Sans précédent dans notre époque moderne, la crise du Covid-19 constitue « un crash test pour les systèmes de santé qui surmontent l’épreuve de manière variable selon les circonstances »analyse Véronique Trillet-Lenoir. C’est également le cas « pour l’Union européenne », note-t-elle. L’UE a, « comme toutes les organisations, tous les pays, eu une période de tétanisation initiale, de sidération complète qui, petit à petit, donne des signes de meilleure respiration si je peux dire ».

De fait, elle commence à agir, à son niveau, en termes d’achats groupés, d’organisation des transferts de patients et de déploiement du personnel médical par-delà les frontières, de réserves de médicaments… Elle a également mis, fin mars, 37 milliards d’euros à la disposition des pays afin « de renforcer les systèmes de santé ainsi que de soutenir les petites et moyennes entreprises, les dispositifs de chômage partiel et les services de proximité », a précisé le Conseil européen par communiqué.

Insuffisant ? « Il faut rappeler qu’elle n’a aucune compétence propre en matière de santé, qu’elle n’a qu’une compétence d’appui », rappelle l’eurodéputée. En clair, les questions de santé relèvent en grande partie des États et non de l’UE. Cette dernière « en est réduite à émettre des recommandations par l’intermédiaire de ses agences et à recueillir les avis émanant des différents États ».

Construire enfin l’Europe de la santé

Pour Véronique Trillet-Lenoir, la crise que nous vivons actuellement est donc « une opportunité à ne pas manquer afin de construire, enfin, l’Europe de la santé ». Pour éviter, à l’avenir, de voir se reproduire ce type de catastrophe sanitaire, « il faut absolument construire une Europe qui soit capable, de manière unitaire et coordonnée, d’avoir des actions solidaires ».

Et ce, d’autant plus qu’à l’heure actuelle, les systèmes de santé sont extraordinairement variable d’un pays à l’autre : « les pays du Nord sont orientés vers la prévention, les pays du Sud vers un hospitalo-centrisme et les pays de l’Est sont très démunis en santé quelques soient les secteurs », synthétise-t-elle.

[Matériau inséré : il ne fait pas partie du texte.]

Lemma run_first_error {I} fuel o unknown (x : I -> string) k (l : list I) : l <> [] ->
  run_ranks (S fuel) ((fun r => gather_first_error o unknown (x r) (k r)) <$> l) =
  run_ranks fuel ((fun r => k r (first_error unknown (x <$> l))) <$> l).
Proof. intros. unfold gather_first_error. by rewrite run_allgather. Qed.

(** A process that has ended while another one is at a call: stuck. *)
Lemma run_stuck fuel (ps : list (spmd A)) a o x k :
  Done a ∈ ps -> Call o x k ∈ ps -> run_ranks fuel ps = None.
Proof.
  intros Hd Hc. destruct (finished ps) as [rs|] eqn:E.
  { apply mapM_Some in E. apply list_elem_of_lookup in Hc as [i Hi].
    destruct (Forall2_lookup_l _ _ _ _ _ E Hi) as (? & _ & ?). done. }
  destruct (meeting ps) as [l|] eqn:E'.
  - destruct ps as [|[a0|o0 x0 k0] ps]; [done|done|].
    apply mapM_Some in E'. apply list_elem_of_lookup in Hd as [i Hi].
    destruct (Forall2_lookup_l _ _ _ _ _ E' Hi) as (? & _ & ?). done.
  - destruct fuel; simpl; by rewrite E, ?E'.
Qed.
End Spmd.

Lemma foldl_min_le (l : list Z) x : foldl Z.min x l <= x.
Proof. revert x. induction l as [|y l IH]; intros x; simpl; [lia|]. specialize (IH (Z.min x y)). lia. Qed.

(** Of flags the minimum tells whether all are set. *)
Lemma mpi_min_flags {I} (f : I -> bool) (l : list I) : l <> [] ->
  mpi_min ((fun r => if f r then 1 else 0) <$> l) = if forallb f l then 1 else 0.
Proof.
  destruct l as [|r l]; [done|]. intros _. csimpl.
  enough (forall x, 0 <= x <= 1 -> foldl Z.min x ((fun r => if f r then 1 else 0) <$> l) =
    if forallb f l then x else 0) as Hg.
  { destruct (f r); simpl; rewrite Hg by lia; by destruct (forallb f l). }
  induction l as [|y l IH]; intros x Hx; csimpl; [done|].
  rewrite IH by (destruct (f y); lia). destruct (f y), (forallb f l); simpl; lia.
Qed.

« Aujourd’hui, l’Europe aurait besoin d’un vrai leadership », complète Giuliano da Empoli. Celui-ci « ne peut venir en large partie que de l’Allemagne, mais Angela Merkel ne donne pas l’impression de vouloir assumer ce rôle ». 

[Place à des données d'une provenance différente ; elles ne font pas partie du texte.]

(* ===== verification/MpiShm.v ===== *)
(** * Shared-memory connections between processes

    src/transport/shm/mpi_shm.cc: every process with an incoming SHM edge
    creates a region, publishes its name, and its predecessor opens and maps
    it; both register the mapping with CUDA.  [PosixShmOwner] releases what a
    process holds.  [region n] is the memory object behind the name [n]: the
    processes that map one object share one allocation, as in Control.v. *)

From Stdlib Require Import ZArith Lia.
From stdpp Require Import base option numbers tactics strings list pretty.
From S2P Require Import Prelude Types Resources Geometry Topology Control InterProcess.

#[local] Open Scope Z_scope.

(** ** The owner *)

Record Mapping := Map { m_pointer : mapped; m_fd : descriptor; registered : bool }.

(** A process: the counter of [create_region_name], what it holds, and the
    fields of its [PosixShmOwner]. *)
Record shm_process := ShmProcess {
  sh_sequence : Z;
  sh_held : list resource;
  sh_name : string;
  sh_mappings : list Mapping }.

Definition sh_update (f : list resource -> list resource) (s : shm_process) : shm_process :=
  ShmProcess (sh_sequence s) (f (sh_held s)) (sh_name s) (sh_mappings s).
Definition sh_hold (l : list resource) : shm_process -> shm_process := sh_update (fun h => l ++ h).
Definition sh_drop (r : resource) : shm_process -> shm_process := sh_update (release r).

Definition set_name (name : string) (s : shm_process) : shm_process :=
  ShmProcess (sh_sequence s) (sh_held s) name (sh_mappings s).
Definition add_mapping (p : mapped) (fd : descriptor) (s : shm_process) : shm_process :=
  ShmProcess (sh_sequence s) (sh_held s) (sh_name s) (sh_mappings s ++ [Map p fd false]).

Fixpoint mark_first (p : mapped) (l : list Mapping) : option (list Mapping) :=
  match l with
  | [] => None
  | m :: l => if address (m_pointer m) =? address p
              then Some (Map (m_pointer m) (m_fd m) true :: l)
              else cons m <$> mark_first p l
  end.
Definition mark_registered (p : mapped) : PM shm_process unit := fun s =>
  match mark_first p (sh_mappings s) with
  | Some l => (ShmProcess (sh_sequence s) (sh_held s) (sh_name s) l, Ok tt)
  | None => (s, Throw (LogicError "SHM registration does not belong to this owner"))
  end.

Definition unlink_region (s : shm_process) : shm_process :=
  if decide (sh_name s = "") then s
  else set_name "" (sh_drop (RName (sh_name s)) s).

(** The destructor: what is held afterwards when its calls succeed; the code
    only reports the others. *)
Definition release_mapping (m : Mapping) (s : shm_process) : shm_process :=
  let s := if registered m then sh_drop (RRegistered (m_pointer m)) s else s in
  let s := sh_drop (RMap (m_pointer m)) s in
  if 0 <=? fd_number (m_fd m) then sh_drop (RFd (m_fd m)) s else s.
Definition destroy_owner (s : shm_process) : shm_process :=
  foldr release_mapping (unlink_region s) (sh_mappings s).

(** ** Creating and mapping regions *)

Definition EEXIST : Z := 17.

Definition fetch_add_sequence : PM shm_process Z := fun s =>
  (ShmProcess (u64 (sh_sequence s + 1)) (sh_held s) (sh_name s) (sh_mappings s),
   Ok (sh_sequence s)).

(** The loop of [create_region_name], by the attempts left. *)
Fixpoint create_region_name (E : host) (global_rank : Z) (attempts : nat) :
    PM shm_process (string * descriptor) :=
  match attempts with
  | O => p_throw (RuntimeError "could not allocate a unique SHM region name")
  | S attempts =>
      sequence ← fetch_add_sequence;
      let name := object_name "/nano_nccl_" (getpid E) global_rank sequence in
      match shm_open_create E name with
      | inl fd => p_modify (sh_hold [RName name; RFd (Fd fd name)]) ;; mret (name, Fd fd name)
      | inr errno =>
          if errno =? EEXIST then create_region_name E global_rank attempts
          else system_error E errno "shm_open(create)"
      end
  end.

Un « puzzle » d’États et d’institutions

Et Véronique Trillet-Lenoir de rappeler que l’UE est un « puzzle » de 27 États membres mais aussi un « ménage à trois » entre la Commission, le Parlement et le Conseil européens. Ce qui est loin de simplifier les prises de décisions.

Et de fait… Le président du Conseil européen de la recherche (ERC, pour European Research Council, en anglais), l’Italien Mauro Ferrari, a annoncé sa démission le 8 avril, déplorant de trop nombreux blocages institutionnels et politiques dans la gestion de la crise liée au coronavirus. « Il avait été nommé en janvier dernier », rappelle Pierre de Gasquet. Ce « M. Scientifique » aurait pu fournir, à l’échelle de l’Europe, quelques « éléments de réponses » sur des sujets clés tels que « les traitements, le sujet de l’hydroxychloroquine… »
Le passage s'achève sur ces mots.